The days are getting longer now so I decided to start running the fridge on solar power again.  I had it and the chest freezer do that most of last summer.  This is with a small PV system with batteries and a true sine wave inverter.

After two days of normal running, I got up in the morning and found that the freezer section of the refrigerator was thawing.  When I opened the fridge door the light went on (i.e., inverter was working) but the compressor was not running.  I did hear a faint ticking/buzzing/rumbling sound inside the fridge with the door open, like the sound of a small timer motor.

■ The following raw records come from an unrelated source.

Lemma furc_get_bit_frame_witness :
  exists o,
    old_ord (Cache (replicate 4 None) (Some (-1))) = Some o /\
    old_ord (Cache [Some 1293955679355367067; Some 8350094539888102011;
                    None; None] (Some 1))
    = Some (Z.max o (100 / 64)) /\
    length (hash (Cache [Some 1293955679355367067; Some 8350094539888102011;
                         None; None] (Some 1)))
    = length (hash (Cache (replicate 4 None) (Some (-1)))) /\
    (forall i : nat,
       Z.of_nat i <= o \/ 100 / 64 < Z.of_nat i ->
       hash (Cache [Some 1293955679355367067; Some 8350094539888102011;
                    None; None] (Some 1)) !! i
       = hash (Cache (replicate 4 None) (Some (-1))) !! i) /\
    0 <= 1 <= 1.
Proof.
  apply (furc_get_bit_frame LittleEndian ["c"%byte] 100
           (Cache (replicate 4 None) (Some (-1)))).
  vm_compute. reflexivity.
Defined.

Lemma furc_get_bit_past_the_array_witness :
  furc_get_bit LittleEndian (Some ["c"%byte]) 256
    (Cache (replicate 4 None) (Some (-1)))
  = Fault OutOfBounds.
Proof.
  apply (furc_get_bit_past_the_array LittleEndian ["c"%byte] 256
           (Cache (replicate 4 None) (Some (-1)))).
  - exists (-1). cbn. split; [reflexivity|]. split; [lia|]. intros i Hi. lia.
  - cbn. lia.
Defined.

Lemma furc_get_bit_serves_the_cached_key_witness :
  furc_get_bit LittleEndian (Some ["d"%byte]) 100
    (Cache [Some (block LittleEndian ["c"%byte] 0);
            Some (block LittleEndian ["c"%byte] 1); None; None] (Some 1))
  = Done (stream_bit LittleEndian ["c"%byte] 100,
          Cache [Some (block LittleEndian ["c"%byte] 0);
                 Some (block LittleEndian ["c"%byte] 1); None; None] (Some 1)).
Proof.
  apply (furc_get_bit_serves_the_cached_key LittleEndian ["c"%byte]
           ["d"%byte] 100 _ 1).
  - exists 1. cbn [hash old_ord length].
    split; [reflexivity|]. split; [lia|].
    intros [|[|i]] Hi; [reflexivity|reflexivity|lia].
  - reflexivity.
  - lia.
  - vm_compute. discriminate.
Defined.

(** ** The reference walk: candidates, pool sizes, bit sources *)

Lemma lor_double_bit (x b : Z) : 0 <= b <= 1 -> Z.lor (2 * x) b = 2 * x + b.
Proof.
  intros Hb. symmetry. apply Z.add_nocarry_lor.
  assert (Hc : b = 0 \/ b = 1) by lia. destruct Hc as [->| ->].
  - apply Z.land_0_r.
  - assert (Z.land (2 * x) 1 = (2 * x) mod 2) as ->
        by exact (Z.land_ones (2 * x) 1 ltac:(lia)).
    rewrite Z.mul_comm. apply Z.mod_mul. lia.
Qed.

Section ReferenceValues.

Variable FURC_SHIFT : Z.
Variable bit : Z -> Z.
Hypothesis bit_01 : forall p, 0 <= bit p <= 1.

(** The attempt number is only written in the log. *)
Lemma ref_descend_try (fuel : nat) :
  forall t t' a d,
    (ref_descend bit fuel t a d).1 = (ref_descend bit fuel t' a d).1.
Proof.
  induction fuel as [|fuel IH]; intros t t' a d; [reflexivity|].
  cbn [ref_descend]. destruct (bit a =? 0); [|reflexivity].
  destruct (d - 1 =? 0); [reflexivity|].
  specialize (IH t t' (d - 1) (d - 1)).
  destruct (ref_descend bit fuel t (d - 1) (d - 1)) as [r evs].
  destruct (ref_descend bit fuel t' (d - 1) (d - 1)) as [r' evs'].
  exact IH.
Qed.

Lemma ref_build_try (cnt : nat) :
  forall t t' a d num,
    (ref_build FURC_SHIFT bit cnt t a d num).1
    = (ref_build FURC_SHIFT bit cnt t' a d num).1.
Proof.
  induction cnt as [|cnt IH]; intros t t' a d num; [reflexivity|].
  cbn [ref_build].
  specialize (IH t t' (a + FURC_SHIFT) d (Z.lor (u32 (Z.shiftl num 1)) (bit a))).
  destruct (ref_build FURC_SHIFT bit cnt t _ d _) as [[a2 n2] evs].
  destruct (ref_build FURC_SHIFT bit cnt t' _ d _) as [[a2' n2'] evs'].
  cbn in *. exact IH.
Qed.

(** A candidate that starts with [j + 1] bits and takes [cnt] more has
    [j + cnt + 1] bits, the leading one set. *)
Lemma ref_build_bounds (cnt : nat) :
  forall t a d num j a2 num2 evs,
    0 <= j -> j + Z.of_nat cnt < 32 ->
    2 ^ j <= num < 2 ^ (j + 1) ->
    ref_build FURC_SHIFT bit cnt t a d num = (a2, num2, evs) ->
    2 ^ (j + Z.of_nat cnt) <= num2 < 2 ^ (j + Z.of_nat cnt + 1).
Proof using bit_01.
  induction cnt as [|cnt IH]; intros t a d num j a2 num2 evs Hj Hsmall Hnum Href.
  - cbn in Href. injection Href as <- <- <-. now rewrite Z.add_0_r.
  - cbn [ref_build] in Href.
    destruct (ref_build FURC_SHIFT bit cnt t (a + FURC_SHIFT) d
                (Z.lor (u32 (Z.shiftl num 1)) (bit a)))
      as [[a' num'] evs'] eqn:Erec.
    injection Href as <- <- <-.
    assert (Hp1 : 2 ^ (j + 1) = 2 * 2 ^ j)
      by (rewrite Z.pow_add_r by lia; lia).
    assert (Hp2 : 2 ^ (j + 1 + 1) = 2 * 2 ^ (j + 1))
      by (rewrite (Z.pow_add_r 2 (j + 1) 1) by lia; lia).
    assert (Hle : 2 ^ (j + 1 + 1) <= 2 ^ 32) by (apply Z.pow_le_mono_r; lia).
    assert (Hpos : 0 < 2 ^ j) by (apply Z.pow_pos_nonneg; lia).
    apply IH with (j := j + 1) in Erec; [| lia | lia |].
    + replace (j + Z.of_nat (S cnt)) with (j + 1 + Z.of_nat cnt) by lia.
      exact Erec.
    + rewrite Z.shiftl_mul_pow2 by lia. change (2 ^ 1) with 2.
      rewrite u32_small by lia.
      rewrite (Z.mul_comm num 2), lor_double_bit by apply bit_01.
      pose proof (bit_01 a). lia.
Qed.

(** The candidate of a descend that found its 1 at depth [d1] is a number
    of [d1] bits. *)
Lemma ref_candidate_bounds (t a d1 a3 num : Z) evs :
  1 <= d1 < 32 ->
  ref_build FURC_SHIFT bit (Z.to_nat (d1 - 1)) t a d1 1 = (a3, num, evs) ->
  2 ^ (d1 - 1) <= num < 2 ^ d1.
Proof using bit_01.
  intros Hd Href.
  apply ref_build_bounds with (j := 0) in Href; [|lia|lia|cbn; lia].
  rewrite Z2Nat.id in Href by lia.
  replace (0 + (d1 - 1)) with (d1 - 1) in Href by lia.
  replace (d1 - 1 + 1) with d1 in Href by lia. exact Href.
Qed.
(** * Registers and selection registers of cirq_ft

    A shallow embedding of [cirq_ft/infra/gate_with_registers.py]:
    [Register], [Registers], [SelectionRegister], [SelectionRegisters] and
    the default diagram labels of [GateWithRegisters], followed by the
    properties of the register bookkeeping and of the flat-index arithmetic.

    Python exceptions are results of type [result]; dictionaries are
    [gmap]s keyed by strings; Python integers are [Z]; sizes counted in
    (qu)bits are [nat]; numpy arrays carry their dtype and wrap around at
    64 bits as numpy does; doubles are the binary64 numbers of [SpecFloat].
    A call whose outcome depends on the promotion of a Python integer
    outside 64 bits against a numpy scalar has the result [Unfollowed],
    about which nothing is stated. *)

From Stdlib Require Import ZArith Lia DecimalString DecimalNat.
From Stdlib Require SpecFloat.
From stdpp Require Import gmap strings list list_numbers.

Local Open Scope Z_scope.

(** ** Exceptions and results *)

Inductive exn : Set :=
| ValueError
| AssertionError
| IndexError
| KeyError
| TypeError
| OverflowError.

(** What a call does: it returns [a], it raises [e], or it goes on in a
    part of numpy that is not followed here, where it may return or
    raise. *)
Inductive result (A : Type) : Type :=
| Ok (a : A)
| Raise (e : exn)
| Unfollowed.
Arguments Ok {A} a.
Arguments Raise {A} e.
Arguments Unfollowed {A}.

Global Instance result_ret : MRet result := fun A a => Ok a.

Global Instance result_bind : MBind result := fun A B k m =>
  match m with
  | Ok a => k a
  | Raise e => Raise e
  | Unfollowed => Unfollowed
  end.

Global Instance result_fmap : FMap result := fun A B f m =>
  match m with
  | Ok a => Ok (f a)
  | Raise e => Raise e
  | Unfollowed => Unfollowed
  end.

(** ** Python sequences *)

(** [l[lo:hi]] for bounds that are not negative: both are clamped to the
    length and the slice is empty when [hi <= lo]. *)
Definition slice {A} (l : list A) (lo hi : nat) : list A :=
  take (hi - lo)%nat (drop lo l).

(** [PySlice_AdjustIndices]: one bound of [l[start:stop:step]] brought into
    range for a sequence of length [len]. *)
Definition adjust_index (len step i : Z) : Z :=
  if i <? 0 then
    (if i + len <? 0 then (if step <? 0 then -1 else 0) else i + len)
  else
    (if len <=? i then (if step <? 0 then len - 1 else len) else i).

(** [l[start:stop:step]] with optional bounds; a zero step raises. *)
Definition slice_step {A} (l : list A) (start stop step : option Z)
  : result (list A) :=
  let len := Z.of_nat (length l) in
  let step := default 1 step in
  if step =? 0 then Raise ValueError else
  let lo := match start with
            | Some i => adjust_index len step i
            | None => if step <? 0 then len - 1 else 0
            end in
  let hi := match stop with
            | Some i => adjust_index len step i
            | None => if step <? 0 then -1 else len
            end in
  let count :=
    if step <? 0
    then (if hi <? lo then (lo - hi - 1) / (- step) + 1 else 0)
    else (if lo <? hi then (hi - lo - 1) / step + 1 else 0) in
  Ok (omap (fun k => l !! Z.to_nat (lo + Z.of_nat k * step))
           (seq 0 (Z.to_nat count))).

(** [t[i]] on a tuple: negative positions count from the end. *)
Definition tuple_index {A} (l : list A) (i : Z) : result A :=
  let len := Z.of_nat (length l) in
  let j := if i <? 0 then i + len else i in
  if (j <? 0) || (len <=? j) then Raise IndexError
  else match l !! Z.to_nat j with
       | Some x => Ok x
       | None => Raise IndexError
       end.

(** ** Register *)

(** [Register]: a frozen attrs class with two fields and no validator.
    [bitsize] is "the number of (qu)bits in the register", a natural
    number. *)
Record Register : Type := mkRegister {
  reg_name : string;
  reg_bitsize : nat
}.

(** What [Registers] reads from its members; [SelectionRegister] inherits
    both attributes from [Register]. *)
Class RegisterLike (R : Type) : Type := {
  name : R -> string;
  bitsize : R -> nat
}.

Global Instance Register_like : RegisterLike Register :=
  {| name := reg_name; bitsize := reg_bitsize |}.

(** ** Registers *)

Section Registers.
Context {R : Type} `{RegisterLike R}.

Record Registers : Type := mkRegisters {
  _registers : list R;
  _register_dict : gmap string R
}.

(** [{r.name: r for r in self._registers}]: a later register replaces an
    earlier one of the same name. *)
Definition register_dict (registers : list R) : gmap string R :=
  foldl (fun d r => <[name r := r]> d) ∅ registers.

(** [Registers.__init__] *)
Definition Registers_init (registers : list R) : result Registers :=
  let regs := registers in
  let dict := register_dict regs in
  if decide (length regs ≠ size dict) then Raise ValueError
  else Ok {| _registers := regs; _register_dict := dict |}.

Switched it back to grid power but it still wasn't running.  Thought the fridge died (but it's only about 3 years old).  Just as I was getting ready to move the food elsewhere, it came back on.

So what's going on?  My initial guess is that it got into a point in its auto-defrost cycle where it tries to run a timer (only) for some minutes, and that load was not enough to keep my inverter running, in its auto-load-sensing mode.  Thus that cycle could not complete.  Could that be correct?  I don't really understand the auto-defrost cycle.  Perhaps I should disable the auto-defrost, but how?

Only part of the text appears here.